Étendu sur 4 hectares, le jardin, qui accueille tous les jours jusqu’à 200 personnes, regroupe une variété d’arbres et de plantes importées de différentes parties du monde allant du palmier au bambou en passant par le cactus. Mais pour réussir à mettre en place une telle biodiversité, André Heller a fait appel à des experts qui ont complètement changé la texture et la qualité de la terre.

L’artiste ne s’est pas contenté de faire revivre la terre de son jardin mais a également donné un nouveau souffle à tout ce qui l’entoure. Son jardin emploie aujourd’hui plus de 70 habitants de la région où l’artiste a également fait construire une école pour les enfants et pour leurs mères. La construction d’Anima a également conduit à l’installation d’un système d’irrigation pour les maisons autour du jardin où vivent la plupart de ses employés.

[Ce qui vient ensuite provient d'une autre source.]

(** A Modify event that reaches the statements after the [select]. *)
Lemma onEvent_modify_afterSelect L E ev rerr w l new cur r w3 :
  typ ev = eventModifyCluster -> ev_cluster ev = Some l ->
  store w !! l = Some new -> theCluster w = Some cur ->
  secureHasStatic L cur ->
  onEvent L E ev rerr w = (Ret (AfterSelect r), w3) ->
  r = rerr /\ store w3 = store w /\ status w3 = status w /\
  (cluster w3 = Some l \/
   cluster w3 = cluster w /\
   isSpecEqual (spec.Spec new) (spec.Spec cur) = true).
Proof.
  intros Ht Hev Hnew Hcur Hs Hrun.
  destruct (onEvent_modify L E ev rerr w l new cur) as (w1 & Hf & Heq);
    try done.
  rewrite Hrun in Heq.
  destruct Hf as (Hc1 & Hst1 & _ & _ & _ & Hsto1 & _).
  destruct (isSpecEqual (spec.Spec new) (spec.Spec cur)).
  { simplify_eq. repeat split; try done. by right. }
  cbn zeta in Heq. destruct (isBackupPolicyEqual _ _).
  { simplify_eq. repeat split; try done. by left. }
  destruct (updateBackupPolicy E _ _ _) as [[[e|]|msg] w4] eqn:Hup;
    simplify_eq.
  apply updateBackupPolicy_frame in Hup as (Hc & Hsto & Hst). cbn in *.
  repeat split; try congruence. by left.
Qed.

(** X5.  Applying a Modify event twice comes to the same as applying it
    once: in every state in which the loop starts a round, when the round
    of a Modify event goes on to the next round, the round of the same
    event that follows leaves [c.cluster], the store, the backup manager,
    the status and the members as the first round left them (the event's
    record is by then the current one, or compares equal to it). *)
Theorem modify_twice_is_modify_once L E P rerr w ev l new cur rerr1 w1 :
  LibLaws L -> loopHead L E P rerr w ->
  typ ev = eventModifyCluster -> ev_cluster ev = Some l ->
  store w !! l = Some new -> theCluster w = Some cur ->
  secureHasStatic L cur -> secureHasStatic L new ->
  round L E P (InEvent ev) rerr w = (Ret (Some rerr1), w1) ->
  exists w2,
    round L E P (InEvent ev) rerr1 w1 = (Ret (Some rerr1), w2) /\
    cluster w2 = cluster w1 /\ store w2 = store w1 /\ bm w2 = bm w1 /\
    status w2 = status w1 /\ members w2 = members w1 /\
    memberCounter w2 = memberCounter w1.
Proof.
  intros HL Hhead Ht Hev Hnew Hcur Hsc Hsn Hrun.
  assert (loopHead L E P rerr1 w1) as Hhead1 by (by eapply loopHead_next).
  pose proof (loopHead_reasonRecorded L E P _ _ HL Hhead1) as Hrec1.
  unfold round in Hrun.
  apply bind_ret_inv in Hrun as (fl & w3 & Hfl & Hrun).
  destruct fl as [r|r|].
  2:{ by apply onEvent_no_continue in Hfl. }
  2:{ by apply mret_inv in Hrun as [? _]. }
  apply bind_ret_inv in Hrun as (u & w4 & Hafter & Hrun).
  apply mret_inv in Hrun as [[= <-] <-].
  rewrite afterSelect_run in Hafter by apply HL.
  destruct (onEvent_modify_afterSelect L E ev rerr w l new cur r w3)
    as (-> & Hsto3 & Hst3 & Hcl3); try done.
  assert (cluster w4 = cluster w3 /\ store w4 = store w3) as [Hc4 Hsto4].
  { simplify_eq. destruct rerr as [e|]; [|done].
    by destruct (isFatalError L (Some e)). }
  assert (exists cur1, theCluster w4 = Some cur1 /\ secureHasStatic L cur1 /\
            isSpecEqual (spec.Spec new) (spec.Spec cur1) = true)
    as (cur1 & Hcur1 & Hs1 & Heq1).
  { destruct Hcl3 as [Hl | [Hsame Heq]].
    - exists new. split; [|split; [done|by apply isSpecEqual_true]].
      unfold theCluster. rewrite Hc4, Hl. cbn. by rewrite Hsto4, Hsto3.
    - exists cur. split; [|done].
      unfold theCluster in *. by rewrite Hc4, Hsame, Hsto4, Hsto3. }
  destruct (round_modify_equal L E P ev rerr w4 l new cur1)
    as (w2 & Hf & Hrun2); try done.
  { by rewrite Hsto4, Hsto3. }
  destruct Hf as (? & ? & ? & ? & ? & ? & _).
  exists w2. repeat split; done.
Qed.
(** *** Who a tick delivers to *)

Lemma send_push_to_effects env m sub e :
  e ∈ (Worker.send_push_to env m sub).2 ->
  is_smtp_session e = false
  /\ (is_web_push e = true ->
      exists payload,
        e = WebPush (endpoint sub) (p256dh_key sub) (auth_key sub) payload
              (PushNotifications.private_key (Worker.vapid_config env))
              (PushNotifications.mailto (Worker.vapid_config env))
        /\ dict_get "tag" payload = Some (JStr (Worker.push_tag m))).
Proof.
  unfold Worker.send_push_to, PushNotifications.send_push_notification.
  destruct (negb _).
  - intros Hin. repeat (apply elem_of_cons in Hin as [->|Hin]; [by split|]).
    by apply elem_of_nil in Hin.
  - match goal with
    | |- context [Worker.push_service env ?a ?b ?c ?d] =>
        destruct (Worker.push_service env a b c d) as [|resp msg|msg]
    end;
    repeat match goal with
           | |- context [if ?b then _ else _] => destruct b
           end; cbn [snd];
    (intros Hin; apply elem_of_cons in Hin as [->|Hin];
     [ split; [done|]; intros _; eexists; split; [reflexivity|];
       cbn [PushNotifications.opt_or]; reflexivity
     | apply elem_of_cons in Hin as [->|Hin];
       [by split | by apply elem_of_nil in Hin] ]).
Qed.

Lemma push_loop_effects env m subs e :
  e ∈ (Worker.push_loop env m subs).2 ->
  is_smtp_session e = false
  /\ (is_web_push e = true ->
      exists sub payload,
        sub ∈ subs
        /\ e = WebPush (endpoint sub) (p256dh_key sub) (auth_key sub) payload
                 (PushNotifications.private_key (Worker.vapid_config env))
                 (PushNotifications.mailto (Worker.vapid_config env))
        /\ dict_get "tag" payload = Some (JStr (Worker.push_tag m))).
Proof.
  induction subs as [|s rest IH]; [by intros ?%elem_of_nil|].
  cbn [Worker.push_loop].
  destruct (Worker.push_loop env m rest) as [[n expired] tr_rest];
    cbn [snd] in IH.
  pose proof (send_push_to_effects env m s) as Hs.
  assert (Hrest : e ∈ tr_rest ->
    is_smtp_session e = false
    /\ (is_web_push e = true ->
        exists sub payload,
          sub ∈ s :: rest
          /\ e = WebPush (endpoint sub) (p256dh_key sub) (auth_key sub) payload
                   (PushNotifications.private_key (Worker.vapid_config env))
                   (PushNotifications.mailto (Worker.vapid_config env))
          /\ dict_get "tag" payload = Some (JStr (Worker.push_tag m)))).
  { intros Hin. destruct (IH Hin) as [H1 H2]. split; [done|].
    intros Hw. destruct (H2 Hw) as (sub & payload & ? & ? & ?).
    exists sub, payload. split; [by apply list_elem_of_further|done]. }
  assert (Hhead : e ∈ (Worker.send_push_to env m s).2 ->
    is_smtp_session e = false
    /\ (is_web_push e = true ->
        exists sub payload,
          sub ∈ s :: rest
          /\ e = WebPush (endpoint sub) (p256dh_key sub) (auth_key sub) payload
                   (PushNotifications.private_key (Worker.vapid_config env))
                   (PushNotifications.mailto (Worker.vapid_config env))
          /\ dict_get "tag" payload = Some (JStr (Worker.push_tag m)))).
  { intros Hin. destruct (Hs e Hin) as [H1 H2]. split; [done|].
    intros Hw. destruct (H2 Hw) as (payload & ? & ?).
    exists s, payload. split; [apply list_elem_of_here|done]. }
  destruct (Worker.send_push_to env m s) as [[ok|err] tr]; cbn [snd] in *.
  - intros [?|?]%elem_of_app; auto.
  - intros [?|Hin]%elem_of_app; [auto|].
    apply elem_of_cons in Hin as [->|?]; [by split|auto].
Qed.
(** * Payment-slip field extraction: a shallow embedding of [app/ocr_utils.py]

    The extraction engine of the repository turns the text an OCR pass read
    from a payment slip into a record (bank, amount, date, time, sender,
    recipient, reference).  Every extractor is a cascade of regular
    expressions, so the development has three layers:

    - Python strings as lists of code points, with the character data
      ([str.isspace], [\d], [\w], case mappings) that the extractors rely on;
    - a backtracking matcher for the fragment of Python's [re] the program
      uses (greedy and lazy repetition, alternation with priority, capturing
      groups, [^], [$], [\b], look-ahead, IGNORECASE and MULTILINE), with a
      declarative semantics for which the matcher is proved sound and
      complete;
    - the functions of [ocr_utils.py] under the names of the source, the
      longer ones cut into the parts that the properties speak of.

    Character data is CPython's for the Basic Latin, Latin-1 Supplement and
    Thai blocks, and the white-space set is the full [str.isspace] set; code
    points of other blocks are taken as uncased symbols.  Logging is not
    modelled.  The wall clock read by [datetime.now()] is an explicit
    argument. *)

From Stdlib Require Import NArith ZArith Ascii String.
From stdpp Require Import base option list gmap strings.

Local Open Scope nat_scope.

(** ** Python strings *)

(** A Python [str] is a sequence of Unicode code points. *)
Abbreviation str := (list N) (only parsing).

(** Source literals are written as UTF-8 string literals and decoded. *)
Fixpoint utf8_decode (bs : list N) : str :=
  match bs with
  | [] => []
  | b0 :: r0 =>
      if (b0 <? 128)%N then b0 :: utf8_decode r0
      else match r0 with
           | [] => []
           | b1 :: r1 =>
               if (b0 <? 224)%N
               then ((b0 - 192) * 64 + (b1 - 128))%N :: utf8_decode r1
               else match r1 with
                    | [] => []
                    | b2 :: r2 =>
                        if (b0 <? 240)%N
                        then ((b0 - 224) * 4096 + (b1 - 128) * 64 + (b2 - 128))%N
                               :: utf8_decode r2
                        else match r2 with
                             | [] => []
                             | b3 :: r3 =>
                                 ((b0 - 240) * 262144 + (b1 - 128) * 4096
                                  + (b2 - 128) * 64 + (b3 - 128))%N
                                   :: utf8_decode r3
                             end
                    end
           end
  end.

Definition U (lit : string) : str :=
  utf8_decode (map N_of_ascii (list_ascii_of_string lit)).

Definition in_range (lo hi x : N) : bool := ((lo <=? x) && (x <=? hi))%N.

(** [str.isspace] for one character, which is also the class [\s]. *)
Definition is_space (x : N) : bool :=
  in_range 9 13 x || in_range 28 32 x || (x =? 133)%N || (x =? 160)%N
  || (x =? 5760)%N || in_range 8192 8202 x || (x =? 8232)%N || (x =? 8233)%N
  || (x =? 8239)%N || (x =? 8287)%N || (x =? 12288)%N.

(** The class [\d]: decimal digits (ASCII and Thai). *)
Definition is_digit (x : N) : bool := in_range 48 57 x || in_range 3664 3673 x.

Definition digit_value (x : N) : Z :=
  if in_range 48 57 x then Z.of_N x - 48 else Z.of_N x - 3664.

(** The class [\w]: alphanumeric characters and the underscore. *)
Definition is_word (x : N) : bool :=
  in_range 48 57 x || in_range 65 90 x || (x =? 95)%N || in_range 97 122 x
  || (x =? 170)%N || in_range 178 179 x || (x =? 181)%N || in_range 185 186 x
  || in_range 188 190 x || in_range 192 214 x || in_range 216 246 x
  || in_range 248 255 x
  || in_range 3585 3632 x || in_range 3634 3635 x || in_range 3648 3654 x
  || in_range 3664 3673 x.

(** Simple case mappings of one character. *)
Definition lower1 (x : N) : N :=
  if in_range 65 90 x then (x + 32)%N
  else if in_range 192 222 x && negb (x =? 215)%N then (x + 32)%N
  else x.

Definition upper1 (x : N) : N :=
  if in_range 97 122 x then (x - 32)%N
  else if in_range 224 254 x && negb (x =? 247)%N then (x - 32)%N
  else if (x =? 255)%N then 376%N
  else if (x =? 181)%N then 924%N
  else x.

(** [str.upper] uses the full mapping: the sharp s becomes two letters. *)
Definition upper_char (x : N) : str :=
  if (x =? 223)%N then [83; 83]%N else [upper1 x].

Definition upper (t : str) : str := t ≫= upper_char.
Definition lower (t : str) : str := lower1 <$> t.

(** Truth value of an optional string: [None] and [''] are false. *)
Definition truthy (o : option str) : bool :=
  match o with Some (_ :: _) => true | _ => false end.

(** [t[a:b]] for [0 <= a], [0 <= b]. *)
Definition slice (t : str) (a b : nat) : str := take (b - a) (drop a t).

Fixpoint lstrip (t : str) : str :=
  match t with
  | x :: t' => if is_space x then lstrip t' else t
  | [] => []
  end.

Definition rstrip (t : str) : str := reverse (lstrip (reverse t)).

(** [str.strip()] *)
Definition strip (t : str) : str := rstrip (lstrip t).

“Je tenais à créer des opportunités d’emploi dans la région et je pense que c’est une des meilleures décisions que j’ai prises dans ma vie”, admet Heller, souriant. 

Une galerie en plein air

Heller est également un grand collectionneur d’objets d’art et n’a pas hésité a en faire profiter les visiteurs d’Anima. En se baladant dans le jardin, il n’est pas rare de tomber sur une oeuvre d’art cachée au milieu des feuillages comme une pièce signée par Picasso, une sculpture de Keith Haring ou encore une reproduction officielle du Penseur de Rodin. Les oeuvres d’autres artistes africains, moins connus, sont aussi nichées dans le jardin.

“Je tenais à montrer qu’on est bien en Afrique, aussi parce que l’art africain est un peu à l’origine du développement de l’art européen, notamment le cubisme. Picasso ou Braque auraient par exemple des oeuvres complètement différentes s’il n’y avait pas cette influence des sculptures africaines”, affirme Heller.

L’artiste s’inspire d’ailleurs lui-même de l’Afrique. Plusieurs de ses sculptures suivent du regard les visiteurs du jardin comme les drôles de tête coiffées de plantes alors que d’autres, plus abstraites, les poussent à l’interprétation.

“Je ne donne jamais d’explications pour les oeuvres dans le jardin. C’est beaucoup plus amusant pour les visiteurs de découvrir sans directive et d’essayer de deviner ce que représente chaque oeuvre”, explique André Heller qui a également choisi de ne pas mettre de flèches ou autres signalétiques dans ce jardin qu’il imagine comme un petit coin de paradis.

“Quelques personnes ont cette obsession de vivre au paradis car il est difficile de le faire dans cette planète si l’on n’a pas été chanceux dans la vie”, assure l’artiste autrichien. “Je voulais créer quelque chose qui, chaque jour, embellirait davantage et ferait face au temps, peu importe si l’on se rappelle de la personne qui l’a créée”, ajoute l’artiste.

Heller dit avoir voulu construire un endroit qui “aurait un effet thérapeutique sur la personne, un endroit où l’on peut fermer les yeux et méditer, un endroit où les adultes s’amuseraient autant que les enfants, un endroit qui inspire”. Et d’après les regards émerveillés -parfois intrigués- des visiteurs, le pari semble réussi.